⟨

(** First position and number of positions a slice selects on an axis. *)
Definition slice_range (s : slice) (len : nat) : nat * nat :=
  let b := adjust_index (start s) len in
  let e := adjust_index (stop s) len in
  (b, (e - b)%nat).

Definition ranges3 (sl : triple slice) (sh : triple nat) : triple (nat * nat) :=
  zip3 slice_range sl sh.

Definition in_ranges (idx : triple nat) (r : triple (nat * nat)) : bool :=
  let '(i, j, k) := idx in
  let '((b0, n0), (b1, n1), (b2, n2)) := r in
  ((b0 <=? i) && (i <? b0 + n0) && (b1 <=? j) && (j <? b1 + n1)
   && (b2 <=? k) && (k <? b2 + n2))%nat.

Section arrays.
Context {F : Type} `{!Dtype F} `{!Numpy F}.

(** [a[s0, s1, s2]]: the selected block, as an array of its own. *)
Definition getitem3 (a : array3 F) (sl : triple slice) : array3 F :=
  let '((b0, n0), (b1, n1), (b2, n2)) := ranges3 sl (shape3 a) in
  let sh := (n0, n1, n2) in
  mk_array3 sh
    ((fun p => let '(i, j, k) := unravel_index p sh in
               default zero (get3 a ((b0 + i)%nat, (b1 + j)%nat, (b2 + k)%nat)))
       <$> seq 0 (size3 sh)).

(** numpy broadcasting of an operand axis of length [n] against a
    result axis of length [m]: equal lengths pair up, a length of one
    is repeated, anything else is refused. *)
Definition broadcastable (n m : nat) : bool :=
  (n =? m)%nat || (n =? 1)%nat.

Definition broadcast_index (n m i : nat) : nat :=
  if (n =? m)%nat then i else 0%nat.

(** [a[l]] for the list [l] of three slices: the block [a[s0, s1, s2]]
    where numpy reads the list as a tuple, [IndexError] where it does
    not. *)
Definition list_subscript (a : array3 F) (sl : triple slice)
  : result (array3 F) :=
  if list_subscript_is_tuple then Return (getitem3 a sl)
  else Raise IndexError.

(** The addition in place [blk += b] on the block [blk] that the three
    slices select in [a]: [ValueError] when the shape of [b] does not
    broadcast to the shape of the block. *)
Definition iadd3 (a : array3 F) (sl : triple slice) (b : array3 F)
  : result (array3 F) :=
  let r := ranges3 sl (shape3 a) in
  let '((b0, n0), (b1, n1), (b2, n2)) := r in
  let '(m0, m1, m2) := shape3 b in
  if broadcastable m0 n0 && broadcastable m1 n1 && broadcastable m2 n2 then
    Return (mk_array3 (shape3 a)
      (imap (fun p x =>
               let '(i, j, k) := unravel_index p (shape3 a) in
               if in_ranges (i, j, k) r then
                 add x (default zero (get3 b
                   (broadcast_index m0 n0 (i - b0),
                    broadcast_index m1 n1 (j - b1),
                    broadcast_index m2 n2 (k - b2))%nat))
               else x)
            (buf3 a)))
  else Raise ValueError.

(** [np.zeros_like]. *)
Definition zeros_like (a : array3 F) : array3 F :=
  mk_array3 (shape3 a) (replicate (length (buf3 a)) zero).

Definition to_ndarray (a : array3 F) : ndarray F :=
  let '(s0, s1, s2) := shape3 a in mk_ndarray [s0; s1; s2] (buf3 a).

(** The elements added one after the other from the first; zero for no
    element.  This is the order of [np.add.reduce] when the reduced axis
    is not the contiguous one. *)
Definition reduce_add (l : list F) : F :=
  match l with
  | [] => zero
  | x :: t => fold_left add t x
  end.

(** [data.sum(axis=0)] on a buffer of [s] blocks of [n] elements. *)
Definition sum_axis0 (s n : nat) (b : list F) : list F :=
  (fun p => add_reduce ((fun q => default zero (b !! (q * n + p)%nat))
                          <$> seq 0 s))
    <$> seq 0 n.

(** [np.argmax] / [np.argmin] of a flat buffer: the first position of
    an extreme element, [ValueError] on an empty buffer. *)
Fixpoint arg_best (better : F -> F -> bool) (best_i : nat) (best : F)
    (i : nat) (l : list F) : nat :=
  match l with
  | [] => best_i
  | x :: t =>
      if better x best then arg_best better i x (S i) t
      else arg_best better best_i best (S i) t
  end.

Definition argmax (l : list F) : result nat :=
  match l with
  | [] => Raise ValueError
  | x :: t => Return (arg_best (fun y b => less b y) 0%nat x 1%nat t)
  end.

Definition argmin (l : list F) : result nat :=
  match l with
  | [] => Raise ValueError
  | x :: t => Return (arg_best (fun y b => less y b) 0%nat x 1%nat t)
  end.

⟩
⟨

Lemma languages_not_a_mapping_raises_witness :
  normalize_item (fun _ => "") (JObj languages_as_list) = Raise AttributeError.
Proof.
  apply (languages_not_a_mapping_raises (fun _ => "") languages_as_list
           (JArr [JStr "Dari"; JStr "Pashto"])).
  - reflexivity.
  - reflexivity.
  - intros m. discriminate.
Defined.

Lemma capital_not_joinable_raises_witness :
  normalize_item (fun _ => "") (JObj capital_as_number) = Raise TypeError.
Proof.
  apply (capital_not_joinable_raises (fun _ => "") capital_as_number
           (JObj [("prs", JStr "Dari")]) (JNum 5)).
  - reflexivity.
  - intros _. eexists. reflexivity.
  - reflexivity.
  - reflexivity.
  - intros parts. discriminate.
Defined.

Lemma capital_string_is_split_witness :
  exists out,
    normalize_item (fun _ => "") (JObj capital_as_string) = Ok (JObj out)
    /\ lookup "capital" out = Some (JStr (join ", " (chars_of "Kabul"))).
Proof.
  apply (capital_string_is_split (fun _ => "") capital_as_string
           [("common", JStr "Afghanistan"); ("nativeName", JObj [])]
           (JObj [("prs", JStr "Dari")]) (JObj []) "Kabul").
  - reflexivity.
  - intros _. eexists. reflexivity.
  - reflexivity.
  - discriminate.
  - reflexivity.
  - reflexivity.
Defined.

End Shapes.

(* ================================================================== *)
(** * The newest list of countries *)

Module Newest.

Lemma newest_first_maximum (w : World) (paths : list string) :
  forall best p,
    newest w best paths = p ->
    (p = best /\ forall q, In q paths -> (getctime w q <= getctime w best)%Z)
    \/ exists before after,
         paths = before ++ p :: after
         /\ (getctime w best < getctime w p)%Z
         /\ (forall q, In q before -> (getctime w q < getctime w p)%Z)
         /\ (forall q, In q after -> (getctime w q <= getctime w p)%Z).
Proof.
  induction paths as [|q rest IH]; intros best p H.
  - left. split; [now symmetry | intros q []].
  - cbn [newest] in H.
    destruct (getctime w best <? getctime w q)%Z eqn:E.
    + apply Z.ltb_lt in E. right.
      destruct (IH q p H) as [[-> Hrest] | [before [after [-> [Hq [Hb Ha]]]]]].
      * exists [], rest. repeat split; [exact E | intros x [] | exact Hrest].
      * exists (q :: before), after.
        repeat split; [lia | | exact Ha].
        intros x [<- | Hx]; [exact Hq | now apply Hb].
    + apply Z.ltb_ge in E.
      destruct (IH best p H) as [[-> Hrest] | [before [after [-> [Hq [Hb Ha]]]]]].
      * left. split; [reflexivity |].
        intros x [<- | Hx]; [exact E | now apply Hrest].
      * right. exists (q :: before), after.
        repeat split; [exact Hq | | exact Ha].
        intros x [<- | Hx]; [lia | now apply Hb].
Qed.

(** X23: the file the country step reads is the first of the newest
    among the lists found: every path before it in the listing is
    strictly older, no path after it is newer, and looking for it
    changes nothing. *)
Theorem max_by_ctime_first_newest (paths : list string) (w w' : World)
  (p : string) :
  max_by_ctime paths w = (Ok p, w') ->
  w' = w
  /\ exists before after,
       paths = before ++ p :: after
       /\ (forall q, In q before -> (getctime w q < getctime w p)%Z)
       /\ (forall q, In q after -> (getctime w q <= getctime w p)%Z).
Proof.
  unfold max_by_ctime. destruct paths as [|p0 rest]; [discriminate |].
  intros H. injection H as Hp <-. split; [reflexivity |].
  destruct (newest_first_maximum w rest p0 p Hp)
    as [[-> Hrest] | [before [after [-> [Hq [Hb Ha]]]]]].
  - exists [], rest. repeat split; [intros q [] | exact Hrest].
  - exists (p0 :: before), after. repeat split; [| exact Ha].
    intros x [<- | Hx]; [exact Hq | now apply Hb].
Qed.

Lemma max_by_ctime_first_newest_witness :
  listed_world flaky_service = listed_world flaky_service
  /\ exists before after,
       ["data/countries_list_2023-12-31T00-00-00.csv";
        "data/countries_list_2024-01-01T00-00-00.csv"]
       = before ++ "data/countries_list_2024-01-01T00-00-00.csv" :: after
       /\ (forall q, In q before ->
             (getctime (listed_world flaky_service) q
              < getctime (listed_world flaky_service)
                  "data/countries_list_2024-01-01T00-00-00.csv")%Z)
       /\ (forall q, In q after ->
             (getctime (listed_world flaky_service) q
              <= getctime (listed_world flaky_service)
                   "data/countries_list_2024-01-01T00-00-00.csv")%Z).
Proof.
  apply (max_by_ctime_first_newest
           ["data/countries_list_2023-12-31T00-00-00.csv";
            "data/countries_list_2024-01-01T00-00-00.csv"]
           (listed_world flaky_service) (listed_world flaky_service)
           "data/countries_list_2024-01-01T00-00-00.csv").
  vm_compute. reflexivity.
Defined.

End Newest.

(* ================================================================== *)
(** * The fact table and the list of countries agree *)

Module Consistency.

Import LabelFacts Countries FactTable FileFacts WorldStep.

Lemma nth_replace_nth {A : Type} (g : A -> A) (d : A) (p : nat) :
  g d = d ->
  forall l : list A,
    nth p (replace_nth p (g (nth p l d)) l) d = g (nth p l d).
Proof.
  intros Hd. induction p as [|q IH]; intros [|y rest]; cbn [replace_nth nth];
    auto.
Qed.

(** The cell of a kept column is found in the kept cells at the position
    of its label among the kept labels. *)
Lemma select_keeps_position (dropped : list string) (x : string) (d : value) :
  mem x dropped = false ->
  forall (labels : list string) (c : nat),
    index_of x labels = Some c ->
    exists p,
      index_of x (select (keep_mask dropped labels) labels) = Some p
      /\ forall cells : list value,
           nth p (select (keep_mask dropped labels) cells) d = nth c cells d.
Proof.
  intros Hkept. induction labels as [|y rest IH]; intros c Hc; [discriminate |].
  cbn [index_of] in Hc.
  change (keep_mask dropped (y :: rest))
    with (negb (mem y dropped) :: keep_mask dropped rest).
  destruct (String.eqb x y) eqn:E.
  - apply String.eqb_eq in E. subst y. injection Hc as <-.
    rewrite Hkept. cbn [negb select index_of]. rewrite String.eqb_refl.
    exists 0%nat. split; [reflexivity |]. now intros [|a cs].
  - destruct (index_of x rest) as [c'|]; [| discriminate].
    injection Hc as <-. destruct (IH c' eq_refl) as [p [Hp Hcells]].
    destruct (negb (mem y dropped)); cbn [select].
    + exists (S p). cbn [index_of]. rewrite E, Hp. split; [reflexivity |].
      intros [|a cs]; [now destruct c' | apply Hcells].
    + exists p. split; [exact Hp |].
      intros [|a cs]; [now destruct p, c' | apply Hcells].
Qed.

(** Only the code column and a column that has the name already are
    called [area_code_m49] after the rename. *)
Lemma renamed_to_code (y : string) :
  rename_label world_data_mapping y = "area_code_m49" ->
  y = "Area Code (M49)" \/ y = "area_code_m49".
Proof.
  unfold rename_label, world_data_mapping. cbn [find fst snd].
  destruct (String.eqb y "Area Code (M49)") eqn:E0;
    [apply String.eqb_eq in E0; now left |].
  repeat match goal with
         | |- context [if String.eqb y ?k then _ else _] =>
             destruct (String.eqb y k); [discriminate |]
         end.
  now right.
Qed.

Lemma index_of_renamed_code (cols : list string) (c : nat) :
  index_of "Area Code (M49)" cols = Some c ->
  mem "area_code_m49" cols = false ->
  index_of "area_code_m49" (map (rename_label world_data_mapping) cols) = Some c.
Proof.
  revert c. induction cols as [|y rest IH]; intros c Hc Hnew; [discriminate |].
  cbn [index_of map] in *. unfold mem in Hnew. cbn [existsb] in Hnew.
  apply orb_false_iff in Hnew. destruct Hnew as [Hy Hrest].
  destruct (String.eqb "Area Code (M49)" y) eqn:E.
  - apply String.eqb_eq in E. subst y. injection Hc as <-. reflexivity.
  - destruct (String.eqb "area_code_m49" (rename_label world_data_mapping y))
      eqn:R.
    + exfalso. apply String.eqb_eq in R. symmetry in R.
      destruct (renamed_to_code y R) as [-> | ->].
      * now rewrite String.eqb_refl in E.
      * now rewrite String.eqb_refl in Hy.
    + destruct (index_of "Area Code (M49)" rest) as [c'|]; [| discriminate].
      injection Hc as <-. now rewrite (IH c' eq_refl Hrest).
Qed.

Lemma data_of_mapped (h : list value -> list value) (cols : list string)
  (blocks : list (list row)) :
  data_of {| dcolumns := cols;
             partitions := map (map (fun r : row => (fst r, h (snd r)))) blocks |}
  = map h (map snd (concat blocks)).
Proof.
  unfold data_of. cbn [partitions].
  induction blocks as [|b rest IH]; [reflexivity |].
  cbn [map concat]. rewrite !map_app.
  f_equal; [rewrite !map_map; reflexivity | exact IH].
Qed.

⟩
⟨

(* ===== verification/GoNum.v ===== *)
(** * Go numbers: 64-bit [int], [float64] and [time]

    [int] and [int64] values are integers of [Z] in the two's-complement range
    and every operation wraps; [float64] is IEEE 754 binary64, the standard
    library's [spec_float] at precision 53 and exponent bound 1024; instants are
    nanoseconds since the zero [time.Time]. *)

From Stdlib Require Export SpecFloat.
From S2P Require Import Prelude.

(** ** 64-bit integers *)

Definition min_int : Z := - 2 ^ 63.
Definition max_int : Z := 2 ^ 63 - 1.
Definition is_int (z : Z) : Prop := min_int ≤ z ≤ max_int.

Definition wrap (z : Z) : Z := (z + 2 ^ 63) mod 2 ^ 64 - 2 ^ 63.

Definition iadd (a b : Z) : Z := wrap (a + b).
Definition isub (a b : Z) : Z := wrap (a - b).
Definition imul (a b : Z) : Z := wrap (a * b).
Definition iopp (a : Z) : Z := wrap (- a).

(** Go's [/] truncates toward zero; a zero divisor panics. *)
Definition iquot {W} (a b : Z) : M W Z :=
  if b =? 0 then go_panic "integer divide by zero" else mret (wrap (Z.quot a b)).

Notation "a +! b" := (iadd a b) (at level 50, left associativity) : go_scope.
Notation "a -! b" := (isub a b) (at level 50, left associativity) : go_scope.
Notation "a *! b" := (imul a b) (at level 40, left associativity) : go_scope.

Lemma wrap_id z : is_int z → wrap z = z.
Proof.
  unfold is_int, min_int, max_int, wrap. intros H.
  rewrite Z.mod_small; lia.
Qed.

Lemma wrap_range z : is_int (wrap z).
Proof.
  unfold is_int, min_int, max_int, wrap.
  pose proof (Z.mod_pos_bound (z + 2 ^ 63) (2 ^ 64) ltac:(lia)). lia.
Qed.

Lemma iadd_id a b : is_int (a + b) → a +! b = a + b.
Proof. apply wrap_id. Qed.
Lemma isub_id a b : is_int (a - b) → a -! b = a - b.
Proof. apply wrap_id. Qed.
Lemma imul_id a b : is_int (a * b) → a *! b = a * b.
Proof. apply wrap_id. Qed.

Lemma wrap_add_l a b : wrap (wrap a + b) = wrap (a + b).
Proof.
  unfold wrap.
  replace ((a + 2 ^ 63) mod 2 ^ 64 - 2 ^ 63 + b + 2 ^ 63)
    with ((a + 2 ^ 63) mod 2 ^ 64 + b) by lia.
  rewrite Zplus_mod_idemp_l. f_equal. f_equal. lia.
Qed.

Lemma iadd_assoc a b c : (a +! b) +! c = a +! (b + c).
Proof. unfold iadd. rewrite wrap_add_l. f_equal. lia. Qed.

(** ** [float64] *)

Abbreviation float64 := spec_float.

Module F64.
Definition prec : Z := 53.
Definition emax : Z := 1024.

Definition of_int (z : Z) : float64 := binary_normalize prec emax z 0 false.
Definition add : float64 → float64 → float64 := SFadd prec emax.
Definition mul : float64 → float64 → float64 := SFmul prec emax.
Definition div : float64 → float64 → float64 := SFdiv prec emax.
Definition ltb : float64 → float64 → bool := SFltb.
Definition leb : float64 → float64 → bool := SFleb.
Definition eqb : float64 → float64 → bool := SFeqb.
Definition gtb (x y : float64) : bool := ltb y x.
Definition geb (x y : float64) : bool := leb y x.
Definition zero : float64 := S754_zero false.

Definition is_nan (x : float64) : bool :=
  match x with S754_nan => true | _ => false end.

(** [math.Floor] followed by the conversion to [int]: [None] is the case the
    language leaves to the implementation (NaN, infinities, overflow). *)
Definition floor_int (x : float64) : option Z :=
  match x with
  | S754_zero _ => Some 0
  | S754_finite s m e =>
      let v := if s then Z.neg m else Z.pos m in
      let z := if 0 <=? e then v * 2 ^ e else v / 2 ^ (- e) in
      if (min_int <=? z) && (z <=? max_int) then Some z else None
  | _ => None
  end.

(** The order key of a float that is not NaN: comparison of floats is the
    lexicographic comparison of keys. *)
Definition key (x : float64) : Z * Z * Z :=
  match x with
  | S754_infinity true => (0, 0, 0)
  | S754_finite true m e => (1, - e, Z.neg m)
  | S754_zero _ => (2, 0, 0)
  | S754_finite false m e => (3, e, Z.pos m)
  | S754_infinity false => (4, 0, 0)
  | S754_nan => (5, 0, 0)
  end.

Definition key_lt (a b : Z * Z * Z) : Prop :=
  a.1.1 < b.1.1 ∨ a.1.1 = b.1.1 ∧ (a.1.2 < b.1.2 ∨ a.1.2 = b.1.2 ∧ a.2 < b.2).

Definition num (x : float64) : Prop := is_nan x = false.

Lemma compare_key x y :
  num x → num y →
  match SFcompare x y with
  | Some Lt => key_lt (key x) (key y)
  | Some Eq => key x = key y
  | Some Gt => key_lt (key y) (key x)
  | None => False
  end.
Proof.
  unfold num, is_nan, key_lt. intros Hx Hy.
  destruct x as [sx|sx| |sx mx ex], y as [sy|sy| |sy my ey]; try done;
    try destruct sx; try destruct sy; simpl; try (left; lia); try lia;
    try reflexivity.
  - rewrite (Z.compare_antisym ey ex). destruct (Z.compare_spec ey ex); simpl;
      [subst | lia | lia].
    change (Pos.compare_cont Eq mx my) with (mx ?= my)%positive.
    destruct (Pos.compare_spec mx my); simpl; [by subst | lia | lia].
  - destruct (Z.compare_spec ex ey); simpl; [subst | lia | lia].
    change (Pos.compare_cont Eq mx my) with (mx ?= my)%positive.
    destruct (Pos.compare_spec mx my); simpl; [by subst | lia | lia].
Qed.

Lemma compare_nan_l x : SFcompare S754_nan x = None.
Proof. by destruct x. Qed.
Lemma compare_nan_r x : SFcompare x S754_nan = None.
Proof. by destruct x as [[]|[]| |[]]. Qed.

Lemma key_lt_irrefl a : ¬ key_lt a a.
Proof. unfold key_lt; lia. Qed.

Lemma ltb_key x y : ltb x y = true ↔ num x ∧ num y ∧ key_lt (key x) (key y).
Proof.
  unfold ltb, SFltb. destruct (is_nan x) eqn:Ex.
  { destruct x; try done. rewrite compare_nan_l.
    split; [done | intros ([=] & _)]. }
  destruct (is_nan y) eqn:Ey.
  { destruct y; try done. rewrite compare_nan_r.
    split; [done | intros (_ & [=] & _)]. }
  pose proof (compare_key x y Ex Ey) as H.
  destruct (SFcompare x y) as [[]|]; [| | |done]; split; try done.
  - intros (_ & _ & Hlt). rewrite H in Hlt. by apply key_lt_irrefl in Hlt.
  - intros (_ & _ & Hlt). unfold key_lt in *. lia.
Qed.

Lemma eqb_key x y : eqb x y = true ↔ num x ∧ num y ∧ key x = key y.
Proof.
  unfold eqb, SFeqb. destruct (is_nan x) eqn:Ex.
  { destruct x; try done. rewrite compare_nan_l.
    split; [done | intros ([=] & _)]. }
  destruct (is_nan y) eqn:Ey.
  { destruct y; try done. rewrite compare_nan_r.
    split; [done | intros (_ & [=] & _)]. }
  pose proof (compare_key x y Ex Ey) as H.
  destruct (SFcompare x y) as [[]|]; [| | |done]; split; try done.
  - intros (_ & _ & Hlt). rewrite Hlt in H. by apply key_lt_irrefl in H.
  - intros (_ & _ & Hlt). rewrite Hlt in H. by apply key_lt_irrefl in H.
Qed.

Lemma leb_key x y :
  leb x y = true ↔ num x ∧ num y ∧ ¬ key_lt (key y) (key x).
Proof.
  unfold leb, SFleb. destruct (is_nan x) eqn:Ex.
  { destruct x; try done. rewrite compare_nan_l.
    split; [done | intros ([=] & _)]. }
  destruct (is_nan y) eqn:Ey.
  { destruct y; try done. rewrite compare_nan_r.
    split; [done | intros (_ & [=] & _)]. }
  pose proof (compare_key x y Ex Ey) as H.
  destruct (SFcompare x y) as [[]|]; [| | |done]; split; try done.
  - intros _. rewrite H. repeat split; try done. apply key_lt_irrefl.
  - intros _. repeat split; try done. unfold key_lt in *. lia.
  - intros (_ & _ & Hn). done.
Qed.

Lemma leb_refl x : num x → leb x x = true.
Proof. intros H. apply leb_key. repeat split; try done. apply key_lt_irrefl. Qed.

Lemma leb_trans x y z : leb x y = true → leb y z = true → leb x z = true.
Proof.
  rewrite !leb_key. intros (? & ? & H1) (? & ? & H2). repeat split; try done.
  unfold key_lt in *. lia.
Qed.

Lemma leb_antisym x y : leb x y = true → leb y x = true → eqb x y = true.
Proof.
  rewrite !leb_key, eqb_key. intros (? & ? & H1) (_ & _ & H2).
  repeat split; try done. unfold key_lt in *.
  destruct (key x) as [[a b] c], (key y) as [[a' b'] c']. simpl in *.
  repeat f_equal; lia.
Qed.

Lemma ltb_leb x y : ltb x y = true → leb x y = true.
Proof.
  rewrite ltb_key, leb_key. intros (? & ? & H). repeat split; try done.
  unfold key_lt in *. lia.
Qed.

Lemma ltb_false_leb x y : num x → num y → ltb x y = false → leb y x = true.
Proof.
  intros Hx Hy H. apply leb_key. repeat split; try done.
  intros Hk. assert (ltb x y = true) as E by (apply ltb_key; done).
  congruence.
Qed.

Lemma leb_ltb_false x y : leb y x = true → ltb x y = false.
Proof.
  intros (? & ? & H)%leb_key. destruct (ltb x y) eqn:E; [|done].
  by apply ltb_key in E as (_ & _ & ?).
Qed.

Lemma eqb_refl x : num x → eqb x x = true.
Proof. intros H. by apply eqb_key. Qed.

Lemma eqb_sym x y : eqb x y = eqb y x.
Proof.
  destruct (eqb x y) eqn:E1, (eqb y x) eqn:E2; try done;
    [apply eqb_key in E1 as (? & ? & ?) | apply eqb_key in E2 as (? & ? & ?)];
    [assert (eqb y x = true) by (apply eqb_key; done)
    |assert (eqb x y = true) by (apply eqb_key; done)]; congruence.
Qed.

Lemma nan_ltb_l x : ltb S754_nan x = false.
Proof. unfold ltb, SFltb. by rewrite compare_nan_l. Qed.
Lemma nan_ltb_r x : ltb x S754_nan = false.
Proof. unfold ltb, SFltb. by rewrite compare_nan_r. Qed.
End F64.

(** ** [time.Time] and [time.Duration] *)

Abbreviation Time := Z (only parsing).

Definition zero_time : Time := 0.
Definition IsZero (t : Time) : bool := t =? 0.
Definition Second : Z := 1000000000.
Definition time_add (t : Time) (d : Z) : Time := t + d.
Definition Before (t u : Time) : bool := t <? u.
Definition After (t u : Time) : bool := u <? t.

⟩

◆ ASSIGNED TASK: The answer is each line in which the word "found" occurs, copied from the material above.

◆ FINISHED EXERCISE:
    among the lists found: every path before it in the listing is
(** The cell of a kept column is found in the kept cells at the position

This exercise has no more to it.